Debt repayment platform Haboo Money prepares for 2025 launch
UK-based start-up Haboo Money is preparing to introduce a new service that will assist borrowers in making punctual debt and loan repayments, with a go-live scheduled for Q1 2025.
The proposition has been designed to integrate with lending platforms’ financial well-being and vulnerability offerings and enable their customers to “make repayments in a much more personalised and dynamic way”, co-founder Hannah Baynham tells FinTech Futures.
Baynham explains that the B2B2C service will leverage open banking to derive deeper insights into customers’ income patterns, before applying variable recurring payments (VRPs) to mimic those patterns within repayments.

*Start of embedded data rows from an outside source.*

(* ===== verification/AccessWin32.v ===== *)
(** * Permissions on Windows

    The security descriptors of [utils-win32.c]: those made from permission bits,
    and the bits read back.  An identifier (SID) is a number.  The content of a
    descriptor is a record; its size in self-relative form is a parameter. *)

From S2P Require Import Prelude TextMode.

(** ** Access rights *)

Definition FILE_READ_DATA : Z := 0x1.
Definition FILE_WRITE_DATA : Z := 0x2.
Definition FILE_APPEND_DATA : Z := 0x4.
Definition FILE_READ_EA : Z := 0x8.
Definition FILE_WRITE_EA : Z := 0x10.
Definition FILE_EXECUTE : Z := 0x20.
Definition FILE_READ_ATTRIBUTES : Z := 0x80.
Definition FILE_WRITE_ATTRIBUTES : Z := 0x100.
Definition DELETE : Z := 0x10000.
Definition READ_CONTROL : Z := 0x20000.
Definition WRITE_DAC : Z := 0x40000.
Definition WRITE_OWNER : Z := 0x80000.
Definition SYNCHRONIZE : Z := 0x100000.
Definition GENERIC_EXECUTE : Z := 0x20000000.
Definition GENERIC_WRITE : Z := 0x40000000.
Definition GENERIC_READ : Z := 0x80000000.

Definition lor_all (l : list Z) : Z := foldr Z.lor 0 l.

Definition FILE_GENERIC_READ : Z :=
  lor_all [READ_CONTROL; FILE_READ_DATA; FILE_READ_ATTRIBUTES; FILE_READ_EA; SYNCHRONIZE].
Definition FILE_GENERIC_WRITE : Z :=
  lor_all [READ_CONTROL; FILE_WRITE_DATA; FILE_WRITE_ATTRIBUTES; FILE_WRITE_EA; FILE_APPEND_DATA; SYNCHRONIZE].
Definition FILE_GENERIC_EXECUTE : Z :=
  lor_all [READ_CONTROL; FILE_READ_ATTRIBUTES; FILE_EXECUTE; SYNCHRONIZE].

Definition MIN_ACCESS_FLAGS : Z := lor_all [READ_CONTROL; SYNCHRONIZE; FILE_READ_ATTRIBUTES; FILE_READ_EA].
Definition MIN_OWNER_ACCESS_FLAGS : Z := lor_all [DELETE; WRITE_DAC; WRITE_OWNER; FILE_WRITE_EA; FILE_WRITE_ATTRIBUTES].

(** Permission bits of the owner: 0400, 0200 and 0100 in octal. *)
Definition S_IREAD : Z := 0x100.
Definition S_IWRITE : Z := 0x80.
Definition S_IEXEC : Z := 0x40.
Definition MODE_DEF : Z := Z.shiftl 1 16.

Definition access_to_mode (access : Z) : Z :=
  let mode := if has_flag access FILE_READ_DATA then S_IREAD else 0 in
  let mode := Z.lor mode (if has_flag access FILE_WRITE_DATA then S_IWRITE else 0) in
  Z.lor mode (if has_flag access FILE_EXECUTE then S_IEXEC else 0).

Definition get_access_from_perm_bits (mode : Z) : Z :=
  let access := Z.lor MIN_ACCESS_FLAGS (if has_flag mode S_IREAD then FILE_GENERIC_READ else 0) in
  let access := Z.lor access (if has_flag mode S_IWRITE then FILE_GENERIC_WRITE else 0) in
  Z.lor access (if has_flag mode S_IEXEC then FILE_GENERIC_EXECUTE else 0).

(** ** Security descriptors *)

Record ace := mk_ace { ace_allowed : bool; ace_mask : Z; ace_sid : Z }.

(** [dacl] is the pointer to the list of the entries. *)
Record secdesc := mk_secdesc { sd_owner : option Z; sd_group : option Z; dacl_present : bool; dacl : option (list ace) }.

Class W32Security := {
  everyone : Z;                      (* identifier of everyone *)
  self_relative_size : secdesc -> Z; (* bytes of the self-relative form *)
  secdesc_malloc : Z -> bool
}.

Definition SELF_RELATIVE_SD_MINSIZE : Z := 512.

Section Secdesc.

Context `{!W32Security}.

(** The new capacity, [None] if the allocation failed. *)
Definition local_secdesc_resize (size : Z) : option Z :=
  if size <=? SELF_RELATIVE_SD_MINSIZE then Some SELF_RELATIVE_SD_MINSIZE
  else if secdesc_malloc size then Some size else None.

(** The loops that write a descriptor of [needed] bytes: the system gives
    the size needed when the capacity is too small. *)
Fixpoint secdesc_write_loop (fuel : nat) (needed capacity : Z) : option bool :=
  if needed <=? capacity then Some true
  else match fuel with
       | O => None
       | S fuel =>
           match local_secdesc_resize needed with
           | None => Some false
           | Some capacity => secdesc_write_loop fuel needed capacity
           end
       end.

Definition mode_acl (owner group mode : Z) : list ace :=
  [mk_ace true (Z.lor (get_access_from_perm_bits mode) MIN_OWNER_ACCESS_FLAGS) owner;
   mk_ace true (get_access_from_perm_bits (Z.shiftl mode 3)) group;
   mk_ace true (get_access_from_perm_bits (Z.shiftl mode 6)) everyone].

Definition mode_secdesc (owner group mode : Z) : secdesc :=
  mk_secdesc (Some owner) (Some group) true (Some (mode_acl owner group mode)).

(** [caller] is the owner and the group of the token of the process, [None] if they
    cannot be read.  [None] is the failure, [Some None] the default descriptor. *)
Definition local_secdesc_init_from_mode (caller : option (Z * Z)) (mode : Z) : option (option secdesc) :=
  if has_flag mode MODE_DEF then Some None
  else
    '(owner, group) ← caller;
    let sd := mode_secdesc owner group mode in
    written ← secdesc_write_loop 1 (self_relative_size sd) SELF_RELATIVE_SD_MINSIZE;
    if written : bool then Some (Some sd) else None.

(** [kernel] is the descriptor of the object, [None] if it cannot be read. *)
Definition local_secdesc_init_from_handle (kernel : option secdesc) : option secdesc :=
  sd ← kernel;
  written ← secdesc_write_loop 1 (self_relative_size sd) SELF_RELATIVE_SD_MINSIZE;
  if written : bool then Some sd else None.

Definition IS_DACL_EMPTY (sd : secdesc) : bool := match dacl sd with None => dacl_present sd | Some _ => false end.
Definition IS_DACL_NULL (sd : secdesc) : bool := match dacl sd with None => negb (dacl_present sd) | Some _ => false end.

Definition sid_is (sid : Z) (other : option Z) : bool := match other with Some s => sid =? s | None => false end.

Definition ace_step (owner group : option Z) (mode : Z) (a : ace) : Z :=
  if negb (ace_allowed a) then mode
  else if sid_is (ace_sid a) owner then Z.lor mode (access_to_mode (ace_mask a))
  else if sid_is (ace_sid a) group then Z.lor mode (Z.shiftr (access_to_mode (ace_mask a)) 3)
  else if ace_sid a =? everyone then Z.lor mode (Z.shiftr (access_to_mode (ace_mask a)) 6)
  else mode.

Definition local_secdesc_get_mode (sd : secdesc) : Z :=
  if IS_DACL_NULL sd then 0x1ff
  else if IS_DACL_EMPTY sd then 0
  else foldl (ace_step (sd_owner sd) (sd_group sd)) 0 (default [] (dacl sd)).

End Secdesc.

(** ** Permission bits *)

(** The bits of the owner, and others, from their number. *)
Definition owner_bits (mode : Z) : Z :=
  Z.lor (Z.lor (if Z.testbit mode 8 then S_IREAD else 0) (if Z.testbit mode 7 then S_IWRITE else 0))
    (if Z.testbit mode 6 then S_IEXEC else 0).

Lemma access_mode_bits mode extra :
  Z.land extra (lor_all [FILE_READ_DATA; FILE_WRITE_DATA; FILE_EXECUTE]) = 0 ->
  access_to_mode (Z.lor (get_access_from_perm_bits mode) extra) = owner_bits mode.
Proof.
  intros He. assert (Hx : forall f, Z.land (lor_all [FILE_READ_DATA; FILE_WRITE_DATA; FILE_EXECUTE]) f = f ->
    forall a, has_flag (Z.lor a extra) f = has_flag a f).
  { intros f Hf a. unfold has_flag. rewrite Z.land_lor_distr_l. rewrite <- Hf at 2. by rewrite Z.land_assoc, He, Z.land_0_l, Z.lor_0_r. }
  unfold access_to_mode, owner_bits. rewrite !Hx by reflexivity. unfold get_access_from_perm_bits.
  change S_IREAD with (2 ^ 8). change S_IWRITE with (2 ^ 7). change S_IEXEC with (2 ^ 6). rewrite !has_flag_testbit by lia.
  destruct (Z.testbit mode 8), (Z.testbit mode 7), (Z.testbit mode 6); reflexivity.
Qed.

Lemma owner_bits_testbit mode n : Z.testbit (owner_bits mode) n = (6 <=? n) && (n <=? 8) && Z.testbit mode n.
Proof.
  unfold owner_bits. rewrite !Z.lor_spec.
  assert (Hb : forall (b : bool) k, 0 <= k -> Z.testbit (if b then 2 ^ k else 0) n = b && (n =? k)).
  { intros b k Hk. destruct b; [|by rewrite Z.bits_0]. cbn. destruct (Z.eqb_spec n k) as [->|]; [by apply Z.pow2_bits_true|].
    apply Z.pow2_bits_false. lia. }
  change S_IREAD with (2 ^ 8). change S_IWRITE with (2 ^ 7). change S_IEXEC with (2 ^ 6). rewrite !Hb by lia.
  destruct (Z.eq_dec n 8) as [->|]; [by destruct (Z.testbit mode 8), (Z.testbit mode 7), (Z.testbit mode 6)|].
  destruct (Z.eq_dec n 7) as [->|]; [by destruct (Z.testbit mode 8), (Z.testbit mode 7), (Z.testbit mode 6)|].
  destruct (Z.eq_dec n 6) as [->|]; [by destruct (Z.testbit mode 8), (Z.testbit mode 7), (Z.testbit mode 6)|].
  rewrite !(proj2 (Z.eqb_neq n _)) by done. rewrite !andb_false_r. symmetry.
  destruct (Z.leb_spec 6 n), (Z.leb_spec n 8); try done. lia.
Qed.

Lemma group_bits_testbit mode k n :
  0 <= k -> 0 <= n ->
  Z.testbit (Z.shiftr (owner_bits (Z.shiftl mode k)) k) n = (6 <=? n + k) && (n + k <=? 8) && Z.testbit mode n.
Proof.
  intros Hk Hn. rewrite Z.shiftr_spec, owner_bits_testbit, Z.shiftl_spec by lia. do 2 f_equal. lia.
Qed.

Section RoundTrip.

Context `{!W32Security}.

(** Writing a descriptor ends: with a buffer allocated if needed, or a failure of the allocation. *)
Lemma secdesc_write_total needed :
  exists written, secdesc_write_loop 1 needed SELF_RELATIVE_SD_MINSIZE = Some written /\
    (written = false -> secdesc_malloc needed = false).
Proof.
  unfold secdesc_write_loop, local_secdesc_resize. destruct (Z.leb_spec needed SELF_RELATIVE_SD_MINSIZE); [by eexists|].
  destruct (secdesc_malloc needed); [|by eexists]. rewrite Z.leb_refl. by eexists.
Qed.

(** The permission bits of a file are read back from its security descriptor: for a
    caller whose owner, group and everyone are distinct, the descriptor made
    from [mode] is stored whatever its size and has the permission bits of [mode], the nine
    low bits; each right that the owner, the group or the others
    have is the one of their three bits. *)
Theorem mode_roundtrip (owner group mode : Z) :
  owner <> group -> owner <> everyone -> group <> everyone -> has_flag mode MODE_DEF = false ->
  (forall size, secdesc_malloc size = true) ->
  exists sd, local_secdesc_init_from_mode (Some (owner, group)) mode = Some (Some sd) /\
    local_secdesc_init_from_handle (Some sd) = Some sd /\
    local_secdesc_get_mode sd = Z.land mode 0x1ff.
Proof.
  intros H1 H2 H3 Hdef Hm. set (sd := mode_secdesc owner group mode). exists sd.
  assert (Hw : secdesc_write_loop 1 (self_relative_size sd) SELF_RELATIVE_SD_MINSIZE = Some true).
  { destruct (secdesc_write_total (self_relative_size sd)) as (b & Hb & Hf). rewrite Hb. f_equal. destruct b; [done|].
    specialize (Hf eq_refl). by rewrite Hm in Hf. }
  unfold local_secdesc_init_from_mode, local_secdesc_init_from_handle. rewrite Hdef. cbn [mbind option_bind]. fold sd.
  rewrite Hw. split; [done|]. split; [done|].
  unfold local_secdesc_get_mode. cbn -[Z.land access_to_mode Z.shiftl Z.shiftr]. unfold ace_step, sid_is. cbn -[Z.land access_to_mode Z.shiftl Z.shiftr].
  rewrite !Z.eqb_refl, !(proj2 (Z.eqb_neq _ _)) by (done || by apply not_eq_sym).
  rewrite access_mode_bits by reflexivity.
  rewrite <- (Z.lor_0_r (get_access_from_perm_bits (Z.shiftl mode 3))), <- (Z.lor_0_r (get_access_from_perm_bits (Z.shiftl mode 6))).
  rewrite !access_mode_bits by reflexivity.
  apply Z.bits_inj'. intros n Hn. rewrite !Z.lor_spec, Z.bits_0, owner_bits_testbit, !group_bits_testbit by lia.
  rewrite Z.land_spec. change 0x1ff with (Z.ones 9). rewrite Z.testbit_ones_nonneg by lia. cbn [orb].
  destruct (Z.testbit mode n); rewrite ?andb_false_r; [|done]. rewrite !andb_true_r. cbn [andb].
  repeat match goal with |- context [?a <=? ?b] => destruct (Z.leb_spec a b) end; cbn [andb orb];
    destruct (Z.ltb_spec n 9); try done; lia.
Qed.

End RoundTrip.

(** A system where descriptors need more than the buffer. *)
Module Demo.
#[global] Instance security : W32Security := {| everyone := 7; self_relative_size _ := 600; secdesc_malloc _ := true |}.
End Demo.

Lemma mode_roundtrip_witness :
  exists sd, local_secdesc_init_from_mode (Some (1, 2)) 0x1a4 = Some (Some sd) /\
    local_secdesc_init_from_handle (Some sd) = Some sd /\ local_secdesc_get_mode sd = 0x1a4.
Proof. exact (mode_roundtrip 1 2 0x1a4 ltac:(done) ltac:(done) ltac:(done) eq_refl (fun _ => eq_refl)). Defined.

(** A group that is also the owner gives its rights to the owner and none to the group. *)
Example owner_is_group : local_secdesc_get_mode (mode_secdesc 1 1 0x38) = 0x1c0.
Proof. reflexivity. Qed.

(** A pointer that is NULL for a list that is present gives all rights to the
    system, and is read as no right. *)
Example null_dacl : local_secdesc_get_mode (mk_secdesc (Some 1) (Some 2) true None) = 0.
Proof. reflexivity. Qed.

“So if a customer gets paid a bonus or gets a pay rise, or for gig workers whose salary changes every week or every month, we can then reflect that in what they repay, ultimately helping them stay on top of their loan repayments,” Baynham says.
Haboo Money plans to access both technologies through agent partner agreements, with the identification of a relevant, regulated vendor forming a core component of its preparations ahead of a pre-launch, six-month pilot.
At launch, this remit will primarily apply to personal loans, however, Baynham discloses a desire to extend the service to larger sums, including mortgages and student loans, in the future.
Co-founder Rob Tyrrell adds that Haboo Money’s approach to repayments enables borrowers to offset the burden of monthly bulk repayments with micropayments in a way that “automates and takes the hassle away from staying on top of your finances so that the repayment happens in an intelligent way”.
He goes on to explain how the start-up’s ascent was inspired by the growing availability of consumer loans against a diminishing focus among lenders on effective repayment schemes.
“People’s rainy day funds have gone,” he states. “Yet it’s easier than ever to borrow. And the big companies and firms are pushing people to take money with no focus placed on paying it all back. And if you don’t, your financial prospects are hammered.”
“It just felt really wrong that the focus is on access and actually little attention is paid on how do you get it all back.”